**What the exercise asks**
Search the records below for the string "Rleb" and copy each line where it turns up.

**Input**

(** *** The decoders of [encoding/json] *)

Lemma Unmarshal_null {S : Type} (name : string) (fs : list (rest.field S)) (zero : S)
      (body : string) :
  json.parse body = Some json.Null -> rest.Unmarshal name fs zero body = (zero, None).
Proof. intros H. unfold rest.Unmarshal. now rewrite H. Qed.

Ltac null_body Hreply Hbody Hstatus Hnull :=
  rewrite request_returned; cbn [rest.http rest.go_world];
  rewrite Hreply, Hbody, Hstatus;
  change (negb (200 =? rest.StatusOK)) with false; cbv iota;
  unfold rest.decode_ok;
  cbn [rest.Unmarshal_ErrorResponseOK rest.Unmarshal_LiveRate
       rest.Unmarshal_HistoricalData rest.Unmarshal_HistoricalRate
       rest.Unmarshal_TimeSeriesRate rest.Unmarshal_ConvertResponse rest.go_world];
  rewrite !(Unmarshal_null _ _ _ _ Hnull); reflexivity.

(** X28.  With the decoders of [encoding/json], a reply with status 200
    whose body is the JSON value [null] is no error: the decoders leave
    the structs as they are, so the method returns a value, the zero
    value of its struct. *)
Theorem null_body_is_a_value
    (net : string -> rest.Response + error) (sprint : json.value -> string)
    (c : rest.RESTClient) (i : invocation)
    (url : string) (resp : rest.Response) (body : string)
    (Hcalls : rest.calls (invoke (rest.go_world net sprint) c i)
              = [rest.Get url; rest.BodyClose])
    (Hreply : net url = inl resp)
    (Hstatus : rest.StatusCode resp = 200)
    (Hbody : rest.Body resp = inl body)
    (Hnull : json.parse body = Some json.Null) :
  rest.returned (invoke (rest.go_world net sprint) c i) = inl tt.
Proof.
  destruct i as [currencies | currency dateTime interval
                 | currency startDate endDate interval period | from to amount];
    cbn [invoke] in *.
  - unfold rest.GetLiveRates in *. cbv zeta in *.
    rewrite map_outcome_request in *. rewrite request_calls in Hcalls.
    requested_url Hcalls. null_body Hreply Hbody Hstatus Hnull.
  - unfold rest.GetHistoricalRates, rest.sendHistoricalRequest in *. cbv zeta in *.
    destruct (String.eqb interval "minute");
      [ | destruct (String.eqb interval "hour");
          [ | destruct (String.eqb interval "day"); [ | discriminate Hcalls ] ] ].
    all: rewrite !map_outcome_request in *; rewrite request_calls in Hcalls;
      requested_url Hcalls; null_body Hreply Hbody Hstatus Hnull.
  - unfold rest.GetTimeSeriesData in *.
    destruct (rest.timeseries_URL c currency startDate endDate interval period)
      as [URL|e]; [ | discriminate Hcalls ].
    cbv zeta in *. rewrite map_outcome_request in *. rewrite request_calls in Hcalls.
    requested_url Hcalls. null_body Hreply Hbody Hstatus Hnull.
  - unfold rest.ConvertCurrency in *. cbv zeta in *.
    rewrite map_outcome_request in *. rewrite request_calls in Hcalls.
    requested_url Hcalls. null_body Hreply Hbody Hstatus Hnull.
Qed.
(** What lines 64-122 do, by the outcome of the beat alignment and of
    the test of line 71. *)
Lemma startAutoMix_schedule_run
  (cur next : Track) (pos crossfade mixPoint : R) (bufferB : AudioBuffer)
  (w : World) :
  let now := ctx_currentTime w in
  let mixStartTime := now + (mixPoint - pos) in
  let r := startAutoMix_schedule cur next pos crossfade mixPoint bufferB w in
  match fst (calculateBeatAlignedStartOffset
               (analysis cur) (analysis next) mixPoint w) with
  | Throw e => fst r = Throw e /\ quiet w (snd r)
  | Normal startTimeB =>
      if Rleb mixStartTime now then
        fst r = Normal false
        /\ engine (snd r) = set_isMixing false (engine w)
        /\ calls (snd r) = calls w
        /\ timers (snd r) = timers w
        /\ renders (snd r) = renders w
        /\ nextNode (snd r) = nextNode w
      else
        fst r = Normal true
        /\ engine (snd r)
           = set_gainNodeB (S (S (S (nextNode w))))
               (set_gainNodeA (S (S (nextNode w)))
                  (set_sourceNodeB (S (nextNode w))
                     (set_sourceNodeA (nextNode w) (engine w))))
        /\ nextNode (snd r) = S (S (S (S (nextNode w))))
        /\ timers (snd r)
           = timers w ++ [(mixStartTime - now + crossfade) * 1000]
        /\ renders (snd r) = renders w
        /\ calls (snd r)
           = calls w
             ++ armedCalls (nextNode w) (buffer cur) bufferB
                  mixStartTime crossfade startTimeB
             ++ (if animeDefined w
                 then [Anime (if Rltb 0 ((mixStartTime - now) * 1000)
                              then (mixStartTime - now) * 1000 else 0)
                             (crossfade * 1000)]
                 else [])
  end.
Proof.
  intros now mixStartTime r.
  unfold startAutoMix_schedule, bind in r; subst now mixStartTime r.
  pose proof (calculateBeatAlignedStartOffset_quiet
                (analysis cur) (analysis next) mixPoint w) as Hq.
  destruct (calculateBeatAlignedStartOffset
              (analysis cur) (analysis next) mixPoint w)
    as [[startTimeB | e] w1]; cbn [fst snd] in *.
  2: { split; [reflexivity | exact Hq]. }
  destruct Hq as (He & Hcf & Hnow & Hanime & Hnode & Hcalls & Hrenders & Htimers).
  rewrite <- He, <- Hnow, <- Hanime, <- Hnode, <- Hcalls, <- Hrenders, <- Htimers.
  clear He Hcf Hnow Hanime Hnode Hcalls Hrenders Htimers.
  destruct w1 as [[mixing dbg sA sB gA gB] cf t anime n cs rs con ts].
  run_page.
  destruct (Rleb (t + (mixPoint - pos)) t).
  - destruct dbg; run_page; repeat split.
  - destruct dbg, anime; run_page; repeat split;
      unfold armedCalls; repeat rewrite <- app_assoc; reflexivity.
Qed.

**Your response**
      if Rleb mixStartTime now then
  destruct (Rleb (t + (mixPoint - pos)) t).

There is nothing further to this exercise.